Nesta época do ano as pessoas começam a fazer metas e ver o que não fizeram no ano que passou. Como você avalia esse momento?
Os inícios parecem ter esse poder de gerar na gente a sensação de “uma nova oportunidade” e, com isso, podem nos motivar a mudanças que estejam mais alinhadas à vida que queremos viver. O início de um novo ano parece ser um convite à uma reflexão necessária a todos nós de tempos em tempos: o que eu desejo para mim agora?
Este é um movimento importante de cuidado, no qual podemos, por um momento, parar e pensar sobre a vida que estamos vivendo, olhar com mais gentileza para a nossa história e para os lugares que queremos ocupar.

Quais as principais causas de desequilíbrio na saúde mental hoje?

Cada vez mais as pessoas têm buscado auxílio para lidar com demandas relacionadas à saúde mental. O que se observa, em geral, é que esta busca vem acompanhada por sintomas clínicos importantes, principalmente, de ansiedade, depressão e esgotamento. Mesmo antes da pandemia, o Brasil liderava o ranking como o país com os maiores índices de ansiedade e depressão.

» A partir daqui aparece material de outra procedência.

(** In a partitioned list an element at or above the number of elements
    that do not satisfy [p] satisfies [p]. *)
Lemma partitioned_back (l : list Z) (j : nat) a :
  (forall j j' a b, (j <= j')%nat -> l !! j = Some a -> l !! j' = Some b ->
                    p a = true -> p b = true) ->
  (length l <= j + length (filter (fun a => p a = true) l))%nat ->
  l !! j = Some a -> p a = true.
Proof.
  intros Hclosed Hj Ha.
  destruct (p a) eqn:Epa; [reflexivity|exfalso].
  assert (Forall (fun a => ~ p a = true) (take (S j) l)) as Hall.
  { apply Forall_lookup. intros i x Hx.
    apply lookup_take_Some in Hx. destruct Hx as [Hx Hi].
    intros Hpx. pose proof (Hclosed i j x a ltac:(lia) Hx Ha Hpx).
    congruence. }
  assert (filter (fun a => p a = true) (take (S j) l) = []) as Hf.
  { clear -Hall. induction Hall as [|x k Hx Hk IH]; [reflexivity|].
    rewrite filter_cons_False by exact Hx. exact IH. }
  rewrite <- (take_drop (S j) l) in Hj at 2.
  rewrite filter_app, Hf in Hj. simpl in Hj.
  pose proof (length_filter (fun a => p a = true) (drop (S j) l)) as Hle.
  rewrite length_drop in Hle.
  apply lookup_lt_Some in Ha. lia.
Qed.

Lemma filter_front (l : list Z) (n : nat) :
  Forall (fun a => p a = false) (take n l) ->
  Forall (fun a => p a = true) (drop n l) ->
  filter (fun a => p a = false) l = take n l.
Proof.
  intros H1 H2. rewrite <- (take_drop n l) at 1. rewrite filter_app.
  assert (filter (fun a => p a = false) (take n l) = take n l) as ->.
  { clear -H1. induction H1 as [|x k Hx Hk IH]; [reflexivity|].
    rewrite filter_cons_True by exact Hx. rewrite IH. reflexivity. }
  assert (filter (fun a => p a = false) (drop n l) = []) as ->.
  { clear -H2. induction H2 as [|x k Hx Hk IH]; [reflexivity|].
    rewrite filter_cons_False by congruence. exact IH. }
  apply app_nil_r.
Qed.

End StablePartition.

Lemma StronglySorted_filter (R : Z -> Z -> Prop) (P : Z -> Prop)
  `{forall x, base.Decision (P x)} (l : list Z) :
  StronglySorted R l -> StronglySorted R (filter P l).
Proof.
  induction 1 as [|x l Hl IH Hx]; [constructor|].
  rewrite filter_cons. destruct (decide (P x)); [|exact IH].
  constructor; [exact IH|].
  apply Forall_forall. intros y Hy. apply list_elem_of_filter in Hy.
  rewrite Forall_forall in Hx. apply Hx. tauto.
Qed.

Section RankingFacts.

Variable NUM_BATS : nat.
Variable env : Readings.
Variable bats : list batteryStates.
Hypothesis few : (NUM_BATS <= 255)%nat.

Lemma rankBatteries_closed :
  forall j j' a b, (j <= j')%nat ->
    rankBatteries NUM_BATS env bats !! j = Some a ->
    rankBatteries NUM_BATS env bats !! j' = Some b ->
    isMissing (batteryAt env bats (a - 1)) = true ->
    isMissing (batteryAt env bats (b - 1)) = true.
Proof.
  unfold rankBatteries. cbv zeta.
  apply (bubbleSort_partitions
           (fun a => isMissing (batteryAt env bats (a - 1)))).
  rewrite (Permutation_length (bubbleSort_perm _ _ _)).
  rewrite length_map, length_seq. reflexivity.
Qed.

Sem dúvidas, a experiência da pandemia contribuiu para o agravamento desses quadros. Embora não possamos apontar um fator específico que cause o adoecimento, podemos supor que nossos modos de vida podem nos deixar mais vulneráveis a esse processo. A sobrecarga de trabalho e de tarefas, o ritmo acelerado a que somos expostos, o cenário de constante insegurança e instabilidade financeira, a ausência de investimentos em cuidados básicos como alimentação, sono e atividade física são alguns exemplos de como temos gerido nossas vidas e que certamente podem influenciar nossa saúde mental.
A questão da saúde mental também varia de acordo com a idade das pessoas. Qual é a melhor forma de lidar com possíveis doenças nesse sentido ou evitá-las, tanto para jovens quanto adultos e idosos?
Saúde mental é um grande guarda-chuva que inclui ações de promoção e prevenção e não se restringe à presença ou não de um transtorno mental.
Quando promovemos saúde mental, também estamos prevenindo agravos. E isso é possível nos diferentes estágios de vida e de diferentes formas.
Estamos cuidando da saúde mental quando ensinamos as crianças sobre o reconhecimento e a expressão das suas emoções, quando acolhemos as angústias dos adolescentes e oferecemos oportunidades para que eles se desenvolvam de forma segura, quando questionamos os adultos sobre a forma como tem gerido suas vidas ou quando os incentivamos a romper ciclos de violência e a buscar ajuda.
Ainda, quando garantimos que as pessoas idosas estejam em ambientes protetivos e acolhedores. Tudo isso contribui para uma cultura que valoriza a saúde mental e a reconhece como uma dimensão essencial da vida.